----- Original Message ----- 
From: Rick Rozoff <[EMAIL PROTECTED]>
To: <[EMAIL PROTECTED]>; <[EMAIL PROTECTED]>
Sent: Tuesday, April 04, 2000 5:14 PM
Subject: [STOPNATO] Italian mercy flights risks shoot-down to break Iraq embargo


STOP NATO: NO PASARAN! - HTTP://WWW.STOPNATO.HOME-PAGE.ORG

Italian plane flew through Syria, under radar to break Iraq embargo
BAGHDAD, April 4 (AFP) - 
An Italian plane which broke a UN air traffic embargo on "Operation SOS
Iraq People" flew through Syrian airspace to reach Baghdad after
take-off from Amman, an Italian close to the project said Tuesday.
The source, asking not to be named, said the pilot of the twin-engine
light aircraft took advantage of "poor communications" with Syrian air
traffic control to pursue Monday's journey.
It also travelled "for five minutes" through a US- and British-patrolled
"no-fly" zone in southern Iraq before landing at Baghdad's Al-Rashid
military airport, he said.
The plane swooped as low as 100 metres (300 feet) for parts of the
journey to avoid detection by radar.
The aircraft carried three Italian activists -- businessman Nicola
Grauso, EuroMP Vittorio Sgarbi, journalist Massimo Santopaolo -- and
French Roman Catholic priest and filmmaker Jean-Marie Benjamin. The
pilot, Claudio Castagna, was also Italian.

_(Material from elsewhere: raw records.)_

(** The payload [T val] of [PositionalOption<T>] and [KeywordOption<T>], for
    the instantiations [int], [std::string] and [bool]; the constructor says
    which [T] the descriptor was instantiated at. *)
Inductive Value : Type :=
| VInt (v : Z)
| VString (v : string)
| VBool (v : bool).

(** The descriptor objects: the two class templates of the header, with
    their base-class fields, and one user-defined subclass. [is_set_] is the
    field of [OptionBase]. *)
Inductive OptionBase : Type :=
| PositionalOption (name help : string) (is_required : bool)
    (is_set_ : bool) (val : Value)
| KeywordOption (identifiers : list string) (help : string)
    (is_set_ : bool) (val : Value)
| CaptureOption (identifiers : list string) (help : string)
    (param_count : Z) (is_set_ : bool) (captured : list string).

(** Modelled from the spec: [CaptureOption] is a user-defined keyword
    subclass of [OptionBase], which the header allows but does not ship. It
    matches a token equal to one of its identifiers, declares the arity
    [param_count] (any [int], [-1] meaning every remaining token) and stores
    the tokens that follow the matched one verbatim. *)
Definition capture_from_string (strings : list string) : list string :=
  drop 1 strings.

(** The constructors of the source: [is_set_] starts out false. *)
Definition new_PositionalOption (name help : string) (is_required : bool)
    (val : Value) : OptionBase :=
  PositionalOption name help is_required false val.

Definition new_KeywordOption (identifiers : list string) (help : string)
    (val : Value) : OptionBase :=
  KeywordOption identifiers help false val.

Definition new_CaptureOption (identifiers : list string) (help : string)
    (param_count : Z) : OptionBase :=
  CaptureOption identifiers help param_count false [].

Definition is_set (o : OptionBase) : bool :=
  match o with
  | PositionalOption _ _ _ s _ => s
  | KeywordOption _ _ s _ => s
  | CaptureOption _ _ _ s _ => s
  end.

Definition set_is_set (o : OptionBase) (b : bool) : OptionBase :=
  match o with
  | PositionalOption n h r _ v => PositionalOption n h r b v
  | KeywordOption ids h _ v => KeywordOption ids h b v
  | CaptureOption ids h pc _ c => CaptureOption ids h pc b c
  end.

(** [get_val]; a [CaptureOption] has no scalar payload. *)
Definition get_val (o : OptionBase) : option Value :=
  match o with
  | PositionalOption _ _ _ _ v => Some v
  | KeywordOption _ _ _ v => Some v
  | CaptureOption _ _ _ _ _ => None
  end.

Definition set_val (o : OptionBase) (v : Value) : OptionBase :=
  match o with
  | PositionalOption n h r s _ => PositionalOption n h r s v
  | KeywordOption ids h s _ => KeywordOption ids h s v
  | CaptureOption _ _ _ _ _ => o
  end.

Definition get_captured (o : OptionBase) : list string :=
  match o with
  | CaptureOption _ _ _ _ c => c
  | _ => []
  end.

Definition get_type (o : OptionBase) : Type_ :=
  match o with
  | PositionalOption _ _ _ _ _ => POSITIONAL
  | KeywordOption _ _ _ _ => KEYWORD
  | CaptureOption _ _ _ _ _ => KEYWORD
  end.

(** [KeywordOption<T>::NUM_OPTS] *)
Definition NUM_OPTS (val : Value) : Z :=
  match val with
  | VBool _ => 0
  | _ => 1
  end.

Definition get_param_count (o : OptionBase) : Z :=
  match o with
  | PositionalOption _ _ _ _ _ => 0
  | KeywordOption _ _ _ v => NUM_OPTS v
  | CaptureOption _ _ pc _ _ => pc
  end.

(** The loop of [KeywordOption<T>::matches]. *)
Fixpoint matches_identifiers (identifiers : list string) (identifier : string)
    : bool :=
  match identifiers with
  | [] => false
  | id :: rest =>
      if String.eqb id identifier then true
      else matches_identifiers rest identifier
  end.

Definition matches (o : OptionBase) (identifier : string) : bool :=
  match o with
  | PositionalOption _ _ _ _ _ => negb (is_set o)
  | KeywordOption ids _ _ _ => matches_identifiers ids identifier
  | CaptureOption ids _ _ _ _ => matches_identifiers ids identifier
  end.

(** The conversion of the token [str] shared by [PositionalOption<T>] and
    [KeywordOption<T>]. For [int] and [bool] it is the unspecialised template
    body [iss >> this->val; if (!iss) throw ...], in which the extraction
    writes the value before the stream state is looked at; for [std::string]
    it is the specialisation, which stores the token as it is. *)
Definition stream_from_string (o : OptionBase) (val : Value) (str : string)
    : result unit * OptionBase :=
  match val with
  | VInt v =>
      let '(bad, v') := Istream.extract_int str v in
      (if bad then Throw ConversionError else Return tt, set_val o (VInt v'))
  | VBool b =>
      let '(bad, b') := Istream.extract_bool str b in
      (if bad then Throw ConversionError else Return tt, set_val o (VBool b'))
  | VString _ => (Return tt, set_val o (VString str))
  end.
(** [editar_usuario]: [cursor.execute] raises [OverflowError] when [id]
    cannot be bound, and the statement does not run.  When [rowcount] is 0
    the exception leaves the [with] block before [commit], and closing the
    connection drops the statement; otherwise the update is committed and
    the record is built after it. *)
Definition editar_usuario (id : Z) (user : UserUpdate.t) (db : table)
  : result UserInDB.t * table :=
  if binds id db
  then
    let '(db', rowcount) :=
      sql_update (Some (UserUpdate.username user))
        (Some (UserUpdate.nacimiento user)) (Some (UserUpdate.numero user))
        (Some (UserUpdate.gmail user)) (Some (UserUpdate.profesion user))
        (UserUpdate.certificado_N user) id db in
    if Nat.eqb rowcount 0
    then (Raise (HTTPException 404), db)
    else
      (new_UserInDB id (Some (UserUpdate.username user))
         (Some (UserUpdate.nacimiento user)) (Some (UserUpdate.numero user))
         (Some (UserUpdate.gmail user)) (Some (UserUpdate.profesion user))
         (UserUpdate.certificado_N user),
       db')
  else (Raise OverflowError, db).

(** ** The routes *)

(** FastAPI's parsing of a body against [UserCreate]: six required fields. *)
Definition parse_UserCreate (b : Body.t) : result UserCreate.t :=
  match Body.username b, Body.nacimiento b, Body.numero b, Body.gmail b,
        Body.profesion b, Body.certificado_N b with
  | Some u, Some n, Some m, Some g, Some p, Some c =>
      match EmailStr g with
      | Some g' => Ok (UserCreate.Build u n m g' p c)
      | None => Raise RequestValidationError
      end
  | _, _, _, _, _, _ => Raise RequestValidationError
  end.

(** FastAPI's parsing of a body against [UserUpdate]: [certificado_N] may be
    missing and then takes its default [None]. *)
Definition parse_UserUpdate (b : Body.t) : result UserUpdate.t :=
  match Body.username b, Body.nacimiento b, Body.numero b, Body.gmail b,
        Body.profesion b with
  | Some u, Some n, Some m, Some g, Some p =>
      match EmailStr g with
      | Some g' => Ok (UserUpdate.Build u n m g' p (Body.certificado_N b))
      | None => Raise RequestValidationError
      end
  | _, _, _, _, _ => Raise RequestValidationError
  end.

(** [GET /]. *)
Definition obtener_todos_los_usuarios (db : table)
  : result (list UserInDB.t) :=
  obtener_usuarios db.

(** [GET /users/{profesion}]: [if not users: raise HTTPException(404)]. *)
Definition obtener_usuarios_por_profesion_route (profesion : string)
  (db : table) : result (list UserInDB.t) :=
  users <- obtener_usuarios_por_profesion profesion db ;;
  match users with
  | [] => Raise (HTTPException 404)
  | _ :: _ => Ok users
  end.

(** [POST /users]. *)
Definition crear_nuevo_usuario (body : Body.t) (db : table)
  : result UserInDB.t * table :=
  match parse_UserCreate body with
  | Ok user => nuevo_usuario user db
  | Raise e => (Raise e, db)
  end.

(** [PUT /users/{id}]: an [HTTPException] is raised again as it is, any
    other exception becomes an [HTTPException] of status 500. *)
Definition editar_usuario_route (id : Z) (body : Body.t) (db : table)
  : result UserInDB.t * table :=
  match parse_UserUpdate body with
  | Ok user =>
      match editar_usuario id user db with
      | (Ok u, db') => (Ok u, db')
      | (Raise (HTTPException c), db') => (Raise (HTTPException c), db')
      | (Raise _, db') => (Raise (HTTPException 500), db')
      end
  | Raise e => (Raise e, db)
  end.

(** The status of the HTTP response: 200 for a returned value, the code of
    an [HTTPException], 422 for a body that failed validation, and 500 for
    any exception no handler catches. *)
Definition status_code {A : Type} (r : result A) : Z :=
  match r with
  | Ok _ => 200
  | Raise (HTTPException c) => c
  | Raise RequestValidationError => 422
  | Raise ValidationError => 500
  | Raise UnboundLocalError => 500
  | Raise OverflowError => 500
  end.

(** ** Histories *)

(** One request served against the table. *)
Definition serve (q : request) (db : table) : reply * table :=
  match q with
  | GetAll => (Users (obtener_todos_los_usuarios db), db)
  | GetProfesion p => (Users (obtener_usuarios_por_profesion_route p db), db)
  | PostUser body =>
      let '(r, db') := crear_nuevo_usuario body db in (User r, db')
  | PutUser id body =>
      let '(r, db') := editar_usuario_route id body db in (User r, db')
  end.

(** A sequence of requests served one after the other. *)
Fixpoint run (qs : list request) (db : table) : list reply * table :=
  match qs with
  | [] => ([], db)
  | q :: rest =>
      let '(r, db') := serve q db in
      let '(rs, db'') := run rest db' in
      (r :: rs, db'')
  end.

(** A [UserCreate] instance holds an address that went through [EmailStr]:
    validating it again gives it back. *)
Definition validated (x : UserCreate.t) : Prop :=
  EmailStr (UserCreate.gmail x) = Some (UserCreate.gmail x).

(** A row from which [UserInDB] can be built. *)
Definition readable (r : Row.t) : bool :=
  match user_of_row r with
  | Ok _ => true
  | Raise _ => false
  end.

(** ** The store functions on the database file *)

(** The four store functions once more, statement by statement, with the
    connection of [get_db_connection] made explicit. *)
Definition nuevo_usuario_io (user : UserCreate.t) : io UserInDB.t :=
  (user_id <-
     get_db_connection (fun conn =>
       r <- execute
              (sql_insert (Some (UserCreate.username user))
                 (Some (UserCreate.nacimiento user))
                 (Some (UserCreate.numero user))
                 (Some (UserCreate.gmail user))
                 (Some (UserCreate.profesion user))
                 (Some (UserCreate.certificado_N user))) conn ;;
       _ <- commit (fst r) ;;
       ret (snd r)) ;;
   lift (new_UserInDB user_id (Some (UserCreate.username user))
           (Some (UserCreate.nacimiento user))
           (Some (UserCreate.numero user)) (Some (UserCreate.gmail user))
           (Some (UserCreate.profesion user))
           (Some (UserCreate.certificado_N user))))%io.

Definition obtener_usuarios_io : io (list UserInDB.t) :=
  (users <-
     get_db_connection (fun conn =>
       r <- execute (fun t => (t, sql_select_all t)) conn ;;
       lift (for_row_in (snd r) (snd r) None)) ;;
   match users with
   | Some us => ret us
   | None => raise UnboundLocalError
   end)%io.

Definition obtener_usuarios_por_profesion_io (profesion : string)
  : io (list UserInDB.t) :=
  get_db_connection (fun conn =>
    r <- execute (fun t => (t, sql_select_profesion profesion t)) conn ;;
    lift (comprehension user_of_row (snd r)))%io.

Definition editar_usuario_io (id : Z) (user : UserUpdate.t)
  : io UserInDB.t :=
  (_ <-
     get_db_connection (fun conn =>
       r <- execute_int id
              (sql_update (Some (UserUpdate.username user))
                 (Some (UserUpdate.nacimiento user))
                 (Some (UserUpdate.numero user))
                 (Some (UserUpdate.gmail user))
                 (Some (UserUpdate.profesion user))
                 (UserUpdate.certificado_N user) id) conn ;;
       if Nat.eqb (snd r) 0
       then raise (HTTPException 404)
       else commit (fst r)) ;;
   lift (new_UserInDB id (Some (UserUpdate.username user))
           (Some (UserUpdate.nacimiento user))
           (Some (UserUpdate.numero user)) (Some (UserUpdate.gmail user))
           (Some (UserUpdate.profesion user))
           (UserUpdate.certificado_N user)))%io.

(** An e-mail validation that accepts what it returned, unchanged. *)
Definition idempotent : Prop :=
  forall s s', EmailStr s = Some s' -> EmailStr s' = Some s'.

(** ** Auxiliary facts *)

Lemma bind_Ok {A B : Type} (m : result A) (k : A -> result B) (b : B) :
  bind m k = Ok b -> exists a, m = Ok a /\ k a = Ok b.
Proof.
  destruct m as [a|e]; simpl; intros H; [exists a; auto | discriminate].
Qed.

Lemma comprehension_Ok {A B : Type} (f : A -> result B) (rows : list A)
  (us : list B) :
  comprehension f rows = Ok us <-> Forall2 (fun r u => f r = Ok u) rows us.
Proof.
  revert us; induction rows as [|r rows IH]; intros us; simpl.
  - split; intros H.
    + inversion H; constructor.
    + inversion H; reflexivity.
  - split; intros H.
    + apply bind_Ok in H as [u [Hu H]].
      apply bind_Ok in H as [us' [Hus H]].
      inversion H; subst. constructor; [assumption | now apply IH].
    + inversion H as [|r' u rows' us' Hu Hrest]; subst.
      rewrite Hu; simpl. apply IH in Hrest. rewrite Hrest; reflexivity.
Qed.

Lemma user_of_row_Ok (r : Row.t) (u : UserInDB.t) :
  user_of_row r = Ok u -> UserInDB.id u = Row.id r.
Proof.
  unfold user_of_row, new_UserInDB, str_field, email_field.
  destruct (Row.username r), (Row.nacimiento r), (Row.numero r),
    (Row.gmail r) as [g|]; simpl; try discriminate.
  destruct (EmailStr g); simpl; try discriminate.
  destruct (Row.profesion r), (Row.certificado_N r); simpl; try discriminate.
  intros H; inversion H; reflexivity.
Qed.

Lemma new_UserInDB_Raise (id : Z) (a b c d e f : option string) (x : exn) :
  new_UserInDB id a b c d e f = Raise x -> x = ValidationError.
Proof.
  unfold new_UserInDB, str_field, email_field.
  destruct a, b, c, d as [g|]; simpl; try congruence.
  destruct (EmailStr g); simpl; try congruence.
  destruct e, f; simpl; congruence.
Qed.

On Tuesday, they visited Baghdad's rundown hospitals and prepared for
meeting with Iraqi officials, including Deputy Prime Minister Tareq
Aziz. The team was to spend four days in Iraq.
Their plane was the first to fly to the Iraqi capital in defiance of the
sanctions imposed for the 1990 invasion of Kuwait, although other
aircraft have made the trip to deliver aid with UN authorisation.
Iraq's own aircraft broke the embargo in 1999, transporting pilgrims to
Mecca in Saudi Arabia. Pilgrimage flights were this year authorised by
the United Nations.
The UN embargo "has caused more than 1,500,000 deaths, of which 500,000
were children ... We consider that the massacre of these innocent
children is an infanticide," the activists said in a statement.
They called for the "immediate and total lifting of the embargo against
Iraq and ... rapid and effective aid for the country's reconstruction".
A British anti-sanctions campaigner and MP, George Galloway, failed in
mid-March to win UN authorisation for a flight from London to deliver
medicine to Iraq.
He planned to fly 207 people -- including journalists, aid workers,
doctors and political activists to Baghdad -- along with the medical
supplies worth 237,000 dollars. Most of the aid was delivered overland
by truck from Amman instead.
Iraq's Health Minister Umid Medhat Mubarak said on Monday at a meeting
in Geneva of the UN Human Rights Commission that 80,000 children under
the age of five had died in 1999 because of the embargo.
The monthly average of deaths in the age group has reached 6,670,
compared to only 593 in 1989 before the sanctions, he said.